3 Institute of Biological Chemistry, Academia Sinica, Taipei 115, Taiwan; Institute of Biochemical Sciences, National Taiwan University, Taipei 106, Taiwan; Core Facilities for Protein Production and X-Ray Structural Analysis, Academia Sinica, Taipei 115, Taiwan

* To whom correspondence should be addressed. E-mail: ahjwang@gate.sinica.edu.tw.

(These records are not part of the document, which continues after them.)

(* ===== verification/Fields.v ===== *)
(** * Field readers

    [parser_fields.py]: the typed accessors every protocol parser is made of, each with
    the error it raises, and the fact that none of them sees the order of object keys. *)

From S2P Require Import Prelude PyStr Calendar Models Json.

Open Scope Z_scope.

Record Reader := { rd_value : dict; rd_path : str }.

(** [Reader.field] *)
Definition field (r : Reader) (name : str) : res json :=
  match dict_get (rd_value r) name with
  | Some v => Ok v
  | None => fail MISSING_FIELD (lit "missing " ++ rd_path r ++ lit "." ++ name)
  end.

Definition unknown_fields (d : dict) (fields : list str) : list str :=
  List.filter (fun k => negb (bool_decide (k ∈ fields))) (keys d).

Definition reader (v : json) (path : str) (fields : list str) : res Reader :=
  match v with
  | JObj d =>
      match unknown_fields d fields with
      | [] => Ok {| rd_value := d; rd_path := path |}
      | u :: us => fail UNKNOWN_FIELD (lit "unknown " ++ path ++ lit "." ++ str_min u us)
      end
  | _ => fail INVALID_TYPE (path ++ lit " must be an object")
  end.

Definition protocol_version (v : json) : res Z :=
  match v with
  | JInt z =>
      _ ← raise_if (PROTOCOL_VERSION <? z)
            (ProtocolError {| code := PROTOCOL_VERSION_FUTURE;
                              message := lit "protocolVersion is newer than this helper" |});
      _ ← raise_if (negb (z =? PROTOCOL_VERSION))
            (ProtocolError {| code := PROTOCOL_VERSION_INVALID;
                              message := lit "protocolVersion is unsupported" |});
      Ok z
  | _ => fail PROTOCOL_VERSION_INVALID (lit "protocolVersion must be an exact integer")
  end.

Definition string (v : json) (path : str) : res str :=
  match v with
  | JStr s => Ok s
  | _ => fail INVALID_TYPE (path ++ lit " must be a string")
  end.

Definition timestamp `{IsoDialect} (v : json) (path : str) : res datetime :=
  raw ← string v path;
  let bad := fail INVALID_TIMESTAMP (path ++ lit " must be UTC RFC3339") in
  if (len raw <? 21) || negb (bool_decide (raw !! 10%nat = Some 84%N))
     || negb (endswith raw (lit "Z"))
  then bad
  else match fromisoformat (take (length raw - 1) raw ++ lit "+00:00") with
       | Some d => Ok d
       | None => bad
       end.

Definition enum {A} `{StrEnum A} (v : json) (path : str) : res A :=
  raw ← string v path;
  match enum_of raw with
  | Some a => Ok a
  | None => fail UNKNOWN_ENUM (lit "unknown enum at " ++ path)
  end.

Definition optional_string (v : json) (path : str) : res (option str) :=
  match v with
  | JNull => Ok None
  | _ => s ← string v path; Ok (Some s)
  end.

Definition identifier (v : json) (path : str) : res str := string v path.

(** [not raw or len(raw) > maximum_length] *)
Definition out_of_bounds (raw : str) (maximum_length : Z) : bool :=
  bool_decide (raw = []) || (maximum_length <? len raw).

Definition bounded_string (v : json) (path : str) (maximum_length : Z) : res str :=
  raw ← string v path;
  if out_of_bounds raw maximum_length
  then fail INVALID_TYPE (path ++ lit " must be a bounded non-empty string")
  else Ok raw.

Definition boolean (v : json) (path : str) : res bool :=
  match v with
  | JBool b => Ok b
  | _ => fail INVALID_TYPE (path ++ lit " must be a boolean")
  end.

Definition nonnegative_int (v : json) (path : str) : res Z :=
  match v with
  | JInt z =>
      if z <? 0 then fail INVALID_TYPE (path ++ lit " must be a non-negative exact integer")
      else Ok z
  | _ => fail INVALID_TYPE (path ++ lit " must be a non-negative exact integer")
  end.

Definition list_value (v : json) (path : str) : res (list json) :=
  match v with
  | JList l => Ok l
  | _ => fail INVALID_TYPE (path ++ lit " must be an array")
  end.

Definition reject_field (r : Reader) (name : str) : res unit :=
  raise_if (dict_mem (rd_value r) name)
    (ProtocolError {| code := INVALID_ENVELOPE;
                      message := lit "response." ++ name
                                 ++ lit " is incompatible with response.kind" |}).

(** [None if v is None else f(v)] *)
Definition optional {A} (f : json -> res A) (v : json) : res (option A) :=
  match v with
  | JNull => Ok None
  | _ => x ← f v; Ok (Some x)
  end.

(** ** Reading does not depend on the order of keys *)

Definition reader_eq (r s : Reader) : Prop :=
  rd_path r = rd_path s /\ dict_eq (rd_value r) (rd_value s).

Inductive outcome_rel {A B} (R : A -> B -> Prop) : res A -> res B -> Prop :=
| rel_ok a b : R a b -> outcome_rel R (Ok a) (Ok b)
| rel_err e : outcome_rel R (Err e) (Err e).

#[export] Hint Constructors outcome_rel : opatchy.

Lemma bind_rel {A B C} (R : A -> B -> Prop) m n (k : A -> res C) (h : B -> res C) :
  outcome_rel R m n -> (forall a b, R a b -> k a = h b) -> (m ≫= k) = (n ≫= h).
Proof. intros [a b Hab|e] H; simpl; [by apply H | done]. Qed.

Lemma mapM_rel {A} (f g : json -> res A) l k :
  Forall2 jeq l k -> (forall x y, jeq x y -> f x = g y) -> mapM f l = mapM g k.
Proof.
  intros Hl H. induction Hl as [|x y l k Hxy _ IH]; [done|]. simpl. by rewrite (H x y), IH.
Qed.

Lemma str_min_elem s l : str_min s l = s \/ str_min s l ∈ l.
Proof.
  induction l as [|a l IH]; simpl; [by left|]. rewrite elem_of_cons.
  destruct (str_leb _ _); tauto.
Qed.

Lemma str_min_le s l x : x = s \/ x ∈ l -> str_leb (str_min s l) x = true.
Proof.
  induction l as [|a l IH]; simpl.
  - intros [->|H]; [apply str_leb_refl | by apply elem_of_nil in H].
  - rewrite elem_of_cons. destruct (str_leb a (str_min s l)) eqn:E.
    + intros [->|[->|Hx]]; [eapply str_leb_trans; eauto | apply str_leb_refl |
        eapply str_leb_trans; eauto].
    + destruct (str_leb_total a (str_min s l)) as [|E']; [congruence|].
      intros [->|[->|Hx]]; auto.
Qed.

Lemma str_min_ext s l t k :
  (forall x, x ∈ s :: l <-> x ∈ t :: k) -> str_min s l = str_min t k.
Proof.
  setoid_rewrite elem_of_cons. intros H.
  apply str_leb_antisym; apply str_min_le; apply H; destruct (str_min_elem s l), (str_min_elem t k); naive_solver.
Qed.

Lemma outcome_rel_refl {A} (m : res A) : outcome_rel eq m m.
Proof. destruct m; by constructor. Qed.

Lemma outcome_rel_eq {A} (m n : res A) : m = n -> outcome_rel eq m n.
Proof. intros ->. apply outcome_rel_refl. Qed.

#[global] Instance reader_proper :
  Proper (jeq ==> (=) ==> (=) ==> outcome_rel reader_eq) reader.
Proof.
  intros v w Hvw p ? <- fs ? <-. inversion Hvw as [| | | | | |d e Hde]; subst; simpl; try constructor.
  assert (forall x, x ∈ unknown_fields d fs <-> x ∈ unknown_fields e fs) as Hu.
  { intros x. unfold unknown_fields. by rewrite !elem_of_filter_bool, (dict_eq_keys d e). }
  destruct (unknown_fields d fs) as [|u us] eqn:E1, (unknown_fields e fs) as [|u' us'] eqn:E2.
  - constructor. split; done.
  - exfalso. specialize (Hu u'). rewrite elem_of_nil, elem_of_cons in Hu. naive_solver.
  - exfalso. specialize (Hu u). rewrite elem_of_nil, elem_of_cons in Hu. naive_solver.
  - rewrite (str_min_ext u us u' us') by done. constructor.
Qed.

#[global] Instance field_proper : Proper (reader_eq ==> (=) ==> outcome_rel jeq) field.
Proof.
  intros [d p] [e q] [Hp Hde] n ? <-. simpl in *. subst q. unfold field. simpl.
  specialize (Hde n). inversion Hde; subst; by constructor.
Qed.

#[global] Instance list_value_proper : Proper (jeq ==> (=) ==> outcome_rel (Forall2 jeq)) list_value.
Proof. intros v w [] p ? <-; simpl; by constructor. Qed.

#[global] Instance string_proper : Proper (jeq ==> (=) ==> (=)) string.
Proof. intros v w [] p ? <-; done. Qed.

#[global] Instance protocol_version_proper : Proper (jeq ==> (=)) protocol_version.
Proof. intros v w []; done. Qed.

#[global] Instance timestamp_proper `{IsoDialect} : Proper (jeq ==> (=) ==> (=)) timestamp.
Proof. intros v w Hvw p ? <-. unfold timestamp. by rewrite Hvw. Qed.

#[global] Instance enum_proper `{StrEnum A} : Proper (jeq ==> (=) ==> (=)) (enum (A:=A)).
Proof. intros v w Hvw p ? <-. unfold enum. by rewrite Hvw. Qed.

#[global] Instance optional_string_proper : Proper (jeq ==> (=) ==> (=)) optional_string.
Proof. intros v w [] p ? <-; done. Qed.

#[global] Instance bounded_string_proper : Proper (jeq ==> (=) ==> (=) ==> (=)) bounded_string.
Proof. intros v w Hvw p ? <- m ? <-. unfold bounded_string. by rewrite Hvw. Qed.

#[global] Instance boolean_proper : Proper (jeq ==> (=) ==> (=)) boolean.
Proof. intros v w [] p ? <-; done. Qed.

#[global] Instance nonnegative_int_proper : Proper (jeq ==> (=) ==> (=)) nonnegative_int.
Proof. intros v w [] p ? <-; done. Qed.

#[global] Instance reject_field_proper : Proper (reader_eq ==> (=) ==> (=)) reject_field.
Proof.
  intros [d p] [e q] [Hp Hde] n ? <-. simpl in *. unfold reject_field. simpl.
  by rewrite (dict_eq_mem d e).
Qed.

Lemma optional_rel {A} (f g : json -> res A) v w :
  jeq v w -> (forall x y, jeq x y -> f x = g y) -> optional f v = optional g w.
Proof.
  intros Hvw H. pose proof (H v w Hvw) as E. destruct Hvw; simpl in *; by rewrite ?E.
Qed.

(** Closes [parse v = parse w] from [jeq v w]: walks the two computations in step. *)
Ltac json_step :=
  match goal with
  | |- (reader _ _ _ ≫= _) = _ => eapply bind_rel; [by apply reader_proper | intros ? ? ?]
  | |- (field _ _ ≫= _) = _ => eapply bind_rel; [by apply field_proper | intros ? ? ?]
  | |- (list_value _ _ ≫= _) = _ => eapply bind_rel; [by apply list_value_proper | intros ? ? ?]
  | |- (mapM _ _ ≫= _) = (mapM _ _ ≫= _) =>
      eapply bind_rel; [apply outcome_rel_eq; eapply mapM_rel; [eassumption|] | intros ? ? <-]
  | |- (optional _ _ ≫= _) = (optional _ _ ≫= _) =>
      eapply bind_rel; [apply outcome_rel_eq; apply optional_rel; [assumption|] | intros ? ? <-]
  | |- (reject_field _ _ ≫= _) = _ =>
      eapply bind_rel; [apply outcome_rel_eq; apply reject_field_proper; [assumption|done] | intros ? ? <-]
  | H : jeq ?a ?b |- context [?a] => rewrite H
  | |- (?m ≫= _) = (?m ≫= _) => eapply bind_rel; [apply outcome_rel_refl | intros ? ? <-]
  end.
Ltac json_proper := intros; repeat first [reflexivity | json_step | progress intros].

(** ** A reader raises only protocol errors *)

Section Readers.
Context `{IsoDialect}.

Lemma field_raises r n : raises protocol_error (field r n).
Proof. unfold field. solve_raises. Qed.

Lemma reader_raises v p l : raises protocol_error (reader v p l).
Proof. unfold reader. solve_raises. Qed.

Lemma string_raises v p : raises protocol_error (string v p).
Proof. unfold string. solve_raises. Qed.
#[local] Hint Resolve string_raises : raises.

Lemma protocol_version_raises v : raises protocol_error (protocol_version v).
Proof. unfold protocol_version. solve_raises. Qed.

Lemma timestamp_raises v p : raises protocol_error (timestamp v p).
Proof. unfold timestamp. solve_raises. Qed.

Lemma enum_raises `{StrEnum A} v p : raises protocol_error (enum (A:=A) v p).
Proof. unfold enum. solve_raises. Qed.

Lemma optional_string_raises v p : raises protocol_error (optional_string v p).
Proof. unfold optional_string. solve_raises. Qed.

Lemma bounded_string_raises v p n : raises protocol_error (bounded_string v p n).
Proof. unfold bounded_string. solve_raises. Qed.

Lemma boolean_raises v p : raises protocol_error (boolean v p).
Proof. unfold boolean. solve_raises. Qed.

Lemma nonnegative_raises v p : raises protocol_error (nonnegative_int v p).
Proof. unfold nonnegative_int. solve_raises. Qed.

Lemma list_value_raises v p : raises protocol_error (list_value v p).
Proof. unfold list_value. solve_raises. Qed.

Lemma reject_field_raises r n : raises protocol_error (reject_field r n).
Proof. unfold reject_field. solve_raises. Qed.

Lemma optional_raises {A} (f : json -> res A) v :
  (forall x, raises protocol_error (f x)) -> raises protocol_error (optional f v).
Proof. intros Hf. unfold optional. solve_raises. Qed.
End Readers.

#[export] Hint Resolve field_raises reader_raises string_raises protocol_version_raises timestamp_raises
  enum_raises optional_string_raises bounded_string_raises boolean_raises nonnegative_raises
  list_value_raises reject_field_raises optional_raises : raises.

Terpenes (isoprenoids), derived from isoprenyl pyrophosphates, are versatile natural compounds that act as metabolism mediators, plant volatiles, and ecological communicators. Divergent evolution of homomeric prenyltransferases (PTSs) has allowed PTSs to optimize their active-site pockets to achieve catalytic fidelity and diversity. Little is known about heteromeric PTSs, particularly the mechanisms regulating formation of specific products. Here, we report the crystal structure of the (LSU·SSU)2-type (LSU/SSU = large/small subunit) heterotetrameric geranyl pyrophosphate synthase (GPPS) from mint (Mentha piperita). The LSU and SSU of mint GPPS are responsible for catalysis and regulation, respectively, and this SSU lacks the essential catalytic amino acid residues found in LSU and other PTSs. Whereas no activity was detected for individually expressed LSU or SSU, the intact (LSU·SSU)2 tetramer produced not only C10-GPP at the beginning of the reaction but also C20-GGPP (geranylgeranyl pyrophosphate) at longer reaction times. The activity for synthesizing C10-GPP and C20-GGPP, but not C15-farnesyl pyrophosphate, reflects a conserved active-site structure of the LSU and the closely related mustard (Sinapis alba) homodimeric GGPPS. Furthermore, using a genetic complementation system, we showed that no C20-GGPP is produced by the mint GPPS in vivo. Presumably through protein–protein interactions, the SSU remodels the active-site cavity of LSU for synthesizing C10-GPP, the precursor of volatile C10-monoterpenes.